-- SOURCE DATA follows --

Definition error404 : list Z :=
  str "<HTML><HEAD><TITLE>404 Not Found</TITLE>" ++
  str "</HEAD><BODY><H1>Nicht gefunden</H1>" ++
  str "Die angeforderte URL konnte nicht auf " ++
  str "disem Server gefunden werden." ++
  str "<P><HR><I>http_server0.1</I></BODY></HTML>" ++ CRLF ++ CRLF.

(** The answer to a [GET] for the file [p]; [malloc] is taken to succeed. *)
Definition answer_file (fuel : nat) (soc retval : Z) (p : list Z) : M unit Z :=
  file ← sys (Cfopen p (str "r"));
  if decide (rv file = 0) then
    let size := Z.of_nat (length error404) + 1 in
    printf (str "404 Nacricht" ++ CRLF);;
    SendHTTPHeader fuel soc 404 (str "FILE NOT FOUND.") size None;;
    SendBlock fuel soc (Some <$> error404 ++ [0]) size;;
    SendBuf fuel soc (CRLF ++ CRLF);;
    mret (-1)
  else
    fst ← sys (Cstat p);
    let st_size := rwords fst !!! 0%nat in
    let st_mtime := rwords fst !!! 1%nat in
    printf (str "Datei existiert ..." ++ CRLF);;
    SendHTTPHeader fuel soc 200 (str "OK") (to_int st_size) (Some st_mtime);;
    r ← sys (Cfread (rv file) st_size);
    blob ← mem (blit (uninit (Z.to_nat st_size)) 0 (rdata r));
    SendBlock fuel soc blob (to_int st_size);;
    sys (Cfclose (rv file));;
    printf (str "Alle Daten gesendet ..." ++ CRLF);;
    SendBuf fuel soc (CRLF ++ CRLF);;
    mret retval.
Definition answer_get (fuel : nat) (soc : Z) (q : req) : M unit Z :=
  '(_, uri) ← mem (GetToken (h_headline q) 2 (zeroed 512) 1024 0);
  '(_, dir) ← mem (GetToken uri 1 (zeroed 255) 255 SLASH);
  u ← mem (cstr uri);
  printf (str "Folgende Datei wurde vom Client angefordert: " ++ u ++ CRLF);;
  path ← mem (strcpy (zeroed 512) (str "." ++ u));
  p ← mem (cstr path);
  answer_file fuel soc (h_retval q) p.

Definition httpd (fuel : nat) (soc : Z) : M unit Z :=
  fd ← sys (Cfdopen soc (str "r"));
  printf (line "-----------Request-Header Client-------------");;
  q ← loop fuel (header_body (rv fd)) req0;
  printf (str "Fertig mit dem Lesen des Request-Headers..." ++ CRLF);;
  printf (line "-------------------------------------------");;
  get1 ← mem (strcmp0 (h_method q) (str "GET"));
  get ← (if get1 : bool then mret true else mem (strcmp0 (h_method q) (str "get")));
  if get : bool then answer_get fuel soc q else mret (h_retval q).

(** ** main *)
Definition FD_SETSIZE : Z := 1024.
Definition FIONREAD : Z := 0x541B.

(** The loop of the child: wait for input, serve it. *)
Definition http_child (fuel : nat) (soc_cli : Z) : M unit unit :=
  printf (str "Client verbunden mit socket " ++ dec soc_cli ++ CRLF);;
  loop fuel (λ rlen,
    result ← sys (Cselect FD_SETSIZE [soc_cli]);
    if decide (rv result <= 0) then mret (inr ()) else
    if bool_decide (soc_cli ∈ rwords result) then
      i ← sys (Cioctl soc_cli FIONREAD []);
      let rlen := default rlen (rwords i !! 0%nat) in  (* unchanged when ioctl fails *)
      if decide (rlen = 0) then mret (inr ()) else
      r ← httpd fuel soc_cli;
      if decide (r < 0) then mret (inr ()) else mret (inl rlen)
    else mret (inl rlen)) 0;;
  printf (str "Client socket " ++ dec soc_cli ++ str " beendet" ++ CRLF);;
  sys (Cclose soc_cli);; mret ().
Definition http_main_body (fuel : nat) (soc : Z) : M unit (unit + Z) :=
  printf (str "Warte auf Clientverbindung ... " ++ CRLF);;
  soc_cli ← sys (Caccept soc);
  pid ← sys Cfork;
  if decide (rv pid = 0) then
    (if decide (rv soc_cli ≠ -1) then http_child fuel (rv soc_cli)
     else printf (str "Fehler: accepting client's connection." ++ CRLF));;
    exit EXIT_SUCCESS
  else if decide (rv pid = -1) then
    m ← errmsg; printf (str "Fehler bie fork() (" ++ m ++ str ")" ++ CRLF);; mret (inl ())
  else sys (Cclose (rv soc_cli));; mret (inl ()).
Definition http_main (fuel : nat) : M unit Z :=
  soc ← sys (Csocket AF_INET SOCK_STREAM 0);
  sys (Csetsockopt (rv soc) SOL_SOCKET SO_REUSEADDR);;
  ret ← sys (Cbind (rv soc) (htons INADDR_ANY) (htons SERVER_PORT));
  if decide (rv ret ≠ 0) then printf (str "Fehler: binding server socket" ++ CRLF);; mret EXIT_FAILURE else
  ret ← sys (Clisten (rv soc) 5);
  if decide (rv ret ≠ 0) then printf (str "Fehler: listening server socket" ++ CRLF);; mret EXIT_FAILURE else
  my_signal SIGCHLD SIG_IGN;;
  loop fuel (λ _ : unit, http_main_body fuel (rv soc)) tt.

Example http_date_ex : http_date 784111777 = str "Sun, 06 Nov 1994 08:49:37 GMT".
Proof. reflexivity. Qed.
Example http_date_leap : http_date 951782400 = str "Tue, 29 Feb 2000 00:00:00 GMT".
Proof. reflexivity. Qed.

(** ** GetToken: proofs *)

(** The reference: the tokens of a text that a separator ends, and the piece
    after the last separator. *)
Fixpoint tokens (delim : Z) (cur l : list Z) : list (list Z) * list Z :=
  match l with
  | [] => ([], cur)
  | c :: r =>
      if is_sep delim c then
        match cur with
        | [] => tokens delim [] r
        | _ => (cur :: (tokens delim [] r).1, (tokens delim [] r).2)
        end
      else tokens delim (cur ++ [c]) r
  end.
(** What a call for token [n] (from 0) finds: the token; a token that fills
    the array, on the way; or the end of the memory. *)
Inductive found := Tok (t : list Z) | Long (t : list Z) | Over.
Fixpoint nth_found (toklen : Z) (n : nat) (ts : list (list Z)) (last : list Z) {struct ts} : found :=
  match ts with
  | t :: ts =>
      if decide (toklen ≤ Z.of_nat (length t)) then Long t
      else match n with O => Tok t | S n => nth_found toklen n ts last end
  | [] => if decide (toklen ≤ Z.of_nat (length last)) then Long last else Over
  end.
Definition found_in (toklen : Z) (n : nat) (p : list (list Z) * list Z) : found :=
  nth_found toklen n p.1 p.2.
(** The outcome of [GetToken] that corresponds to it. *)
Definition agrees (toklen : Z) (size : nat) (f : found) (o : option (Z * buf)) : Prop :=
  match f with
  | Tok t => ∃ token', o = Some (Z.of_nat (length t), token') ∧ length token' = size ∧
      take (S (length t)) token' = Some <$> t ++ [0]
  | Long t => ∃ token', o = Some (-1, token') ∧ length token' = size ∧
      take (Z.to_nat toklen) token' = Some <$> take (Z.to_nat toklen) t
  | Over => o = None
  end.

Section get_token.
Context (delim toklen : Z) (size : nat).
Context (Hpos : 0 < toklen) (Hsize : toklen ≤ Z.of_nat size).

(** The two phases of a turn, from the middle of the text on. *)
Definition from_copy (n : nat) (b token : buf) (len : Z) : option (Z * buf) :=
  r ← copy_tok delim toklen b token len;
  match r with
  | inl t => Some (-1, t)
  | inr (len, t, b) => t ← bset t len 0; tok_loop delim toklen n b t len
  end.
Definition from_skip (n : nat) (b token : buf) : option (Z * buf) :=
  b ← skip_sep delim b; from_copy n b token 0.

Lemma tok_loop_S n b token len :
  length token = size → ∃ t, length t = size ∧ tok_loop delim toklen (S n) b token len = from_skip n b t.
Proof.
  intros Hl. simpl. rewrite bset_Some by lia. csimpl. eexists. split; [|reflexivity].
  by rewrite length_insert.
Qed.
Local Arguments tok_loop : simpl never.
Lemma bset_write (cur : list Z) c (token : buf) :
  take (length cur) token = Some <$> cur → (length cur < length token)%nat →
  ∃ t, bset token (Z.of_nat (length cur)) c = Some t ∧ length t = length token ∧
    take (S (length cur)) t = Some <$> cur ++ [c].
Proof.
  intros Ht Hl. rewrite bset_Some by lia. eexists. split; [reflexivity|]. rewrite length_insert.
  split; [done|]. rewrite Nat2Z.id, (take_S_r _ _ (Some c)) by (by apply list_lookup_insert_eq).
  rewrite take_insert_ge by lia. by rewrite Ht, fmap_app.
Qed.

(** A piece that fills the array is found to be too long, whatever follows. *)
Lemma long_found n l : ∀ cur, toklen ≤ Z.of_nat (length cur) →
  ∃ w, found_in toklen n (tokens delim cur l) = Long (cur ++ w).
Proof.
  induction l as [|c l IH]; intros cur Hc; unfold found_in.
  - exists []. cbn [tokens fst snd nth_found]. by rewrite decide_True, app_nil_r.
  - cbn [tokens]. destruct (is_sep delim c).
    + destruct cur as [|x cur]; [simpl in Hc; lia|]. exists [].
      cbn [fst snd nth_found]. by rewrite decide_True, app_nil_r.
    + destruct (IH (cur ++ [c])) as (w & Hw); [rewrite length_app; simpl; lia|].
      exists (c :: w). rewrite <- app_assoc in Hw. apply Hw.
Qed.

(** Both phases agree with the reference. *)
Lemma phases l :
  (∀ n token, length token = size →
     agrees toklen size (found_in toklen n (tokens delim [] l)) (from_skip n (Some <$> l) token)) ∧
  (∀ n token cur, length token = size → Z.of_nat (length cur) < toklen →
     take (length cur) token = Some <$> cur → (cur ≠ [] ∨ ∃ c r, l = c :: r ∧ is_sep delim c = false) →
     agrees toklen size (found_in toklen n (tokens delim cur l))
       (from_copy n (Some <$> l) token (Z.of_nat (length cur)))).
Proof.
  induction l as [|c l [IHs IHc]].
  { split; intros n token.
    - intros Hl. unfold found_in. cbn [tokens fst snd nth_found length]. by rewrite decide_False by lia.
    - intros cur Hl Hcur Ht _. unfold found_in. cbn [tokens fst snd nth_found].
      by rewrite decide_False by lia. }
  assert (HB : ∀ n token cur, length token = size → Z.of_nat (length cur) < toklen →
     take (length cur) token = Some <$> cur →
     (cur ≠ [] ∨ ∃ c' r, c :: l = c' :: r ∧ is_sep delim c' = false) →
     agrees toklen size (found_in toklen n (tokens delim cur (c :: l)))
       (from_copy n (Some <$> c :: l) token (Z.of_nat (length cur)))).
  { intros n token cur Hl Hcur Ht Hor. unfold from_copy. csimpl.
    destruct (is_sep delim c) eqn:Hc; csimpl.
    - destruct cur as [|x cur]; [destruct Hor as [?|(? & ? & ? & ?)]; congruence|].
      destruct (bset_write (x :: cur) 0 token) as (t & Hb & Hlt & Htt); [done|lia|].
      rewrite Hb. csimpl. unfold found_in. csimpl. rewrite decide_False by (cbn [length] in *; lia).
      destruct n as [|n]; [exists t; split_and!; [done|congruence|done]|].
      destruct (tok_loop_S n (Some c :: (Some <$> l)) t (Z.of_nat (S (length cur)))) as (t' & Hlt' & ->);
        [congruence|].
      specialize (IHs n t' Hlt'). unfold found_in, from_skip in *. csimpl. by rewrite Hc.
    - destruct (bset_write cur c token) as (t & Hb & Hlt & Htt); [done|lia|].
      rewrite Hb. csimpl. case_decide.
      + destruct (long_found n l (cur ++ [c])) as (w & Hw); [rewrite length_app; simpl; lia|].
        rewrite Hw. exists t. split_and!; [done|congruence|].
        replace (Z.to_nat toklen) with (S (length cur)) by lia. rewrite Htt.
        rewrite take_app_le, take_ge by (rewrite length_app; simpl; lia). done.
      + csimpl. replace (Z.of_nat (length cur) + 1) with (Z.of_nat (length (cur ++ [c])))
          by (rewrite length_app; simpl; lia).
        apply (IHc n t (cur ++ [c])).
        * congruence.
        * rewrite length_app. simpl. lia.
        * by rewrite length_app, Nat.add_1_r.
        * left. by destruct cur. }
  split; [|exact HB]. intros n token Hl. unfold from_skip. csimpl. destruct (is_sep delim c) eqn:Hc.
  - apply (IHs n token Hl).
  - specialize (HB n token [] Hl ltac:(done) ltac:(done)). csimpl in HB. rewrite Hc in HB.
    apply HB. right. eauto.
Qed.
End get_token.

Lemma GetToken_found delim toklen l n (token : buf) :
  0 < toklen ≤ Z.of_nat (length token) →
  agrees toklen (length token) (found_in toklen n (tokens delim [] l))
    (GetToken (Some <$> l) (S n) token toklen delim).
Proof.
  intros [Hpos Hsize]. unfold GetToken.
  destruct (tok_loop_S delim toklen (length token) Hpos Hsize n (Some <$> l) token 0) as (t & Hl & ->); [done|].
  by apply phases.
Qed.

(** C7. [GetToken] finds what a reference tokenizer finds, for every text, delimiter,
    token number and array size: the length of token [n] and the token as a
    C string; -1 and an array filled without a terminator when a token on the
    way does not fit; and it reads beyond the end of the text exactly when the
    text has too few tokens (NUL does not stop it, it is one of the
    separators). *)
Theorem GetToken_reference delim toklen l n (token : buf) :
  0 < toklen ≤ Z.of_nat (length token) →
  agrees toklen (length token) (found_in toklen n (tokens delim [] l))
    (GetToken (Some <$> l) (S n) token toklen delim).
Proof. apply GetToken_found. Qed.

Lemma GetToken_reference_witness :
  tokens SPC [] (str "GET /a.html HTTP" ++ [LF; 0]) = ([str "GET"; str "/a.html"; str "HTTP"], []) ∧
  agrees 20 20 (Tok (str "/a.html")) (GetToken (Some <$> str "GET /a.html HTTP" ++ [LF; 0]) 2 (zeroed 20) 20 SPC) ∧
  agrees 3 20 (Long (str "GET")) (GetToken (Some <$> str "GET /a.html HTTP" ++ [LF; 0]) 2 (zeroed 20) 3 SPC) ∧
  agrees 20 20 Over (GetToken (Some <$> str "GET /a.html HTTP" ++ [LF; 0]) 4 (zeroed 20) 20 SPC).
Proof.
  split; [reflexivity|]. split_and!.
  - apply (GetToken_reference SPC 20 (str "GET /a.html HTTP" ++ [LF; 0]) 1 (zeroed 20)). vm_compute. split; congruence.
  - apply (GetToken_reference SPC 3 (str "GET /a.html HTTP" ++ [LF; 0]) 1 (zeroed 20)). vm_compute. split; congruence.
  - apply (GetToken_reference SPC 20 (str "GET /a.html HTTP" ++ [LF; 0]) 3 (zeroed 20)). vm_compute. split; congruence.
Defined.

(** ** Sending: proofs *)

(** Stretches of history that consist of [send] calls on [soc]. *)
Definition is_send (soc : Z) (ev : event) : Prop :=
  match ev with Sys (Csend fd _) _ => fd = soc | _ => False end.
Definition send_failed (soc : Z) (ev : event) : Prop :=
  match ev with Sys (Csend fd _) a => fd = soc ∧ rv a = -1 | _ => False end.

-- SOURCE DATA concluded --
-- SOURCE DATA follows --

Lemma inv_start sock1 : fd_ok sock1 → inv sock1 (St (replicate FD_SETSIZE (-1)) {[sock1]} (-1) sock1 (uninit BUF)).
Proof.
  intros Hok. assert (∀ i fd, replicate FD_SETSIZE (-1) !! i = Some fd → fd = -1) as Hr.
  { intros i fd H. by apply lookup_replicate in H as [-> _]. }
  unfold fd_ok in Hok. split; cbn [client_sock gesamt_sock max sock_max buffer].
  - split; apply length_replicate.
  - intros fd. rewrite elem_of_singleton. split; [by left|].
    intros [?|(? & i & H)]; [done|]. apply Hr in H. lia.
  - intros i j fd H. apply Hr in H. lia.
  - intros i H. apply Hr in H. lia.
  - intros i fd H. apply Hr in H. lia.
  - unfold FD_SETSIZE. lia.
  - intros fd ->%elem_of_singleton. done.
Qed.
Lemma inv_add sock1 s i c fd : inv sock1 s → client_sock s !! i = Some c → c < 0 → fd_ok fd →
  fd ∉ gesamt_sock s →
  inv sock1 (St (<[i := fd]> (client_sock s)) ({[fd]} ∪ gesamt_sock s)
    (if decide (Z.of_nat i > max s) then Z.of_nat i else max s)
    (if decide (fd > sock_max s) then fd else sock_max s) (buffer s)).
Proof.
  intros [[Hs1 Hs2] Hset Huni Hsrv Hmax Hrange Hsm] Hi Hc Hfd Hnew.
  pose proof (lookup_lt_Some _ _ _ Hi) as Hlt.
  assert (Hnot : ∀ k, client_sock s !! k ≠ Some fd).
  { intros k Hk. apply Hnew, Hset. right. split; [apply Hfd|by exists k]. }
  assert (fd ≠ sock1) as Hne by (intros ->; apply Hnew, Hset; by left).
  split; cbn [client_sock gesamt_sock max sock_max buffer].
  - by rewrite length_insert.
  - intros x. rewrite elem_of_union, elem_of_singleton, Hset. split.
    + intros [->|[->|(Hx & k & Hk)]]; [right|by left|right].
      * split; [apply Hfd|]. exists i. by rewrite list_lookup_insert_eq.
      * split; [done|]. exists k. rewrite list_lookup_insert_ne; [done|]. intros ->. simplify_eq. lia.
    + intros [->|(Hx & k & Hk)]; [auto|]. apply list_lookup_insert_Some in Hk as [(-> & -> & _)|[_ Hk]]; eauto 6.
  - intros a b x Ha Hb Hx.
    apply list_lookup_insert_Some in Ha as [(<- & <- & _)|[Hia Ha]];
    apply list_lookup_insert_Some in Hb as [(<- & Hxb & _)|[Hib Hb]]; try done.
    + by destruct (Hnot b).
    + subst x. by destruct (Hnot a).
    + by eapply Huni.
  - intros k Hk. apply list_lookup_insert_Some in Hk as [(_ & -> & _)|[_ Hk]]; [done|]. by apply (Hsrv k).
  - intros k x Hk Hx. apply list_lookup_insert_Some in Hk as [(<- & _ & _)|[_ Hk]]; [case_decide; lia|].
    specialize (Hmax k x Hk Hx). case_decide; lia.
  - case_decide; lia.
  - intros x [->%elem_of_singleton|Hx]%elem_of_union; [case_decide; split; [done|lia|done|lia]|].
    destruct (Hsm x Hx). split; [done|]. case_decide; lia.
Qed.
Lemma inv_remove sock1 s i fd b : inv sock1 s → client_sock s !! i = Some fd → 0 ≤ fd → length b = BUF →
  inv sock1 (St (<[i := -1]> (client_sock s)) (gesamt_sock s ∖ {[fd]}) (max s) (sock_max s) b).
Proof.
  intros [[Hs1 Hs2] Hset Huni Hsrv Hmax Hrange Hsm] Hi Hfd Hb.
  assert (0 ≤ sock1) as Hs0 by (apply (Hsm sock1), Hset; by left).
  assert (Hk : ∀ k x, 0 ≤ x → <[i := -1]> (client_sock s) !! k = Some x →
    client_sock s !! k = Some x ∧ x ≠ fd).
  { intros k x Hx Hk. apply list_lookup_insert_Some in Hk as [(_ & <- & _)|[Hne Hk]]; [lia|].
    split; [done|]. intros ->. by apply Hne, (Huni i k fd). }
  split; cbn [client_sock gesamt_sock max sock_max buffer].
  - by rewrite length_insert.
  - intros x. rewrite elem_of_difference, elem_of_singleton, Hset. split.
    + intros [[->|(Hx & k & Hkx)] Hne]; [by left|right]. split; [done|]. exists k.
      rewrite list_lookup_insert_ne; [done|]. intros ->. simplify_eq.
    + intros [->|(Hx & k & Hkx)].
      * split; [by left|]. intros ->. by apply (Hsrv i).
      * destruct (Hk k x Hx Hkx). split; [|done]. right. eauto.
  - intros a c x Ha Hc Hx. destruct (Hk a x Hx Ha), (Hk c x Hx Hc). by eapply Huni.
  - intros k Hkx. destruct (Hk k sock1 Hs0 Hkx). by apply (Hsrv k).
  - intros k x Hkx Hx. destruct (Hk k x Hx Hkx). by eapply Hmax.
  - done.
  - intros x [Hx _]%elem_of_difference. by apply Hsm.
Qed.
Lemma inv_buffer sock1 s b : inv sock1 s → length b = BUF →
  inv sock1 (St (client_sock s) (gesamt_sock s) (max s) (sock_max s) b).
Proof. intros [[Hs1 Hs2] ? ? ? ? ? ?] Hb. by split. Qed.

-- SOURCE DATA concluded --

WHAT TO WORK ON — Would you print exactly, and only, the lines of the data above from the line with "rewrite Hb. csimpl. unfold" through the line with "rewrite take_app_le, take_ge", inclusive?

EXERCISE RESULT —
      rewrite Hb. csimpl. unfold found_in. csimpl. rewrite decide_False by (cbn [length] in *; lia).
      destruct n as [|n]; [exists t; split_and!; [done|congruence|done]|].
      destruct (tok_loop_S n (Some c :: (Some <$> l)) t (Z.of_nat (S (length cur)))) as (t' & Hlt' & ->);
        [congruence|].
      specialize (IHs n t' Hlt'). unfold found_in, from_skip in *. csimpl. by rewrite Hc.
    - destruct (bset_write cur c token) as (t & Hb & Hlt & Htt); [done|lia|].
      rewrite Hb. csimpl. case_decide.
      + destruct (long_found n l (cur ++ [c])) as (w & Hw); [rewrite length_app; simpl; lia|].
        rewrite Hw. exists t. split_and!; [done|congruence|].
        replace (Z.to_nat toklen) with (S (length cur)) by lia. rewrite Htt.
        rewrite take_app_le, take_ge by (rewrite length_app; simpl; lia). done.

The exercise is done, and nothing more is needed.